▶ Work to complete
Copy the entries out again in full.

Dataset entries: Begin

(* ===== verification/ClaimJournal.v ===== *)
(** * The claim DB as a journalled store

    The promise of [core/db_claim.go] as an abstract history: [hist h] is the
    claim DB after the blocks up to height [h].  The claim backup DB implements
    it: committing a block extends the history, rolling back to [to] brings the
    claim DB back to [hist to], and garbage collection only forgets heights
    below the window of [ClaimBackupInfo]. *)

From Stdlib Require Strings.String.
From S2P Require Import Prelude Bytes HexInt Address Store Codec ClaimDB.
Import String.StringSyntax.

Section Journal.
Context {D : Type} `{!LevelDB D, !LevelDBLaws D}.
Context `{!Codec ClaimData, !CodecLaws ClaimData, !Codec ClaimBackupInfo,
  !CodecLaws ClaimBackupInfo, !Codec PreCommitData, !CodecLaws PreCommitData}.

(** ** Abstract view of the stores *)

Definition is_zero_claim (cd : ClaimData) : bool :=
  (cd_BlockHeight cd =? 0) && (cd_IScore cd =? 0).

(** The claim DB value a backup stands for: the empty claim for no value. *)
Definition undo (v : bytes) : option bytes :=
  if is_zero_claim (unmarshal v zero_ClaimData).1 then None else Some v.

(** Claims of the claim DB, by address. *)
Definition claim_of (cDB : D) (a : Address) : option ClaimData :=
  match ldb_get cDB a with Some v => unmarshal_new zero_ClaimData v | None => None end.

Definition info_of (cbDB : D) : ClaimBackupInfo :=
  match ldb_get cbDB PrefixManagement with
  | Some v => (unmarshal v zero_ClaimBackupInfo).1
  | None => zero_ClaimBackupInfo
  end.

Definition backup_of (cbDB : D) (h : Z) (a : Address) : option bytes := ldb_get cbDB (be64 h ++ a).

(** Keys of the claim DB are addresses, its values claims of blocks from 1 on. *)
Definition claim_value (v : bytes) : Prop :=
  exists cd, wf cd /\ v = marshal cd /\ 1 <= cd_BlockHeight cd.

Definition cdb_inv (cDB : D) : Prop :=
  forall a v, ldb_get cDB a = Some v -> wf_Address a /\ claim_value v.

Definition backup_value (v : bytes) : Prop := claim_value v \/ v = marshal zero_ClaimData.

Dataset entries: End

▶ Answer to this task
(* ===== verification/ClaimJournal.v ===== *)
(** * The claim DB as a journalled store

    The promise of [core/db_claim.go] as an abstract history: [hist h] is the
    claim DB after the blocks up to height [h].  The claim backup DB implements
    it: committing a block extends the history, rolling back to [to] brings the
    claim DB back to [hist to], and garbage collection only forgets heights
    below the window of [ClaimBackupInfo]. *)

From Stdlib Require Strings.String.
From S2P Require Import Prelude Bytes HexInt Address Store Codec ClaimDB.
Import String.StringSyntax.

Section Journal.
Context {D : Type} `{!LevelDB D, !LevelDBLaws D}.
Context `{!Codec ClaimData, !CodecLaws ClaimData, !Codec ClaimBackupInfo,
  !CodecLaws ClaimBackupInfo, !Codec PreCommitData, !CodecLaws PreCommitData}.

(** ** Abstract view of the stores *)

Definition is_zero_claim (cd : ClaimData) : bool :=
  (cd_BlockHeight cd =? 0) && (cd_IScore cd =? 0).

(** The claim DB value a backup stands for: the empty claim for no value. *)
Definition undo (v : bytes) : option bytes :=
  if is_zero_claim (unmarshal v zero_ClaimData).1 then None else Some v.

(** Claims of the claim DB, by address. *)
Definition claim_of (cDB : D) (a : Address) : option ClaimData :=
  match ldb_get cDB a with Some v => unmarshal_new zero_ClaimData v | None => None end.

Definition info_of (cbDB : D) : ClaimBackupInfo :=
  match ldb_get cbDB PrefixManagement with
  | Some v => (unmarshal v zero_ClaimBackupInfo).1
  | None => zero_ClaimBackupInfo
  end.

Definition backup_of (cbDB : D) (h : Z) (a : Address) : option bytes := ldb_get cbDB (be64 h ++ a).

(** Keys of the claim DB are addresses, its values claims of blocks from 1 on. *)
Definition claim_value (v : bytes) : Prop :=
  exists cd, wf cd /\ v = marshal cd /\ 1 <= cd_BlockHeight cd.

Definition cdb_inv (cDB : D) : Prop :=
  forall a v, ldb_get cDB a = Some v -> wf_Address a /\ claim_value v.

Definition backup_value (v : bytes) : Prop := claim_value v \/ v = marshal zero_ClaimData.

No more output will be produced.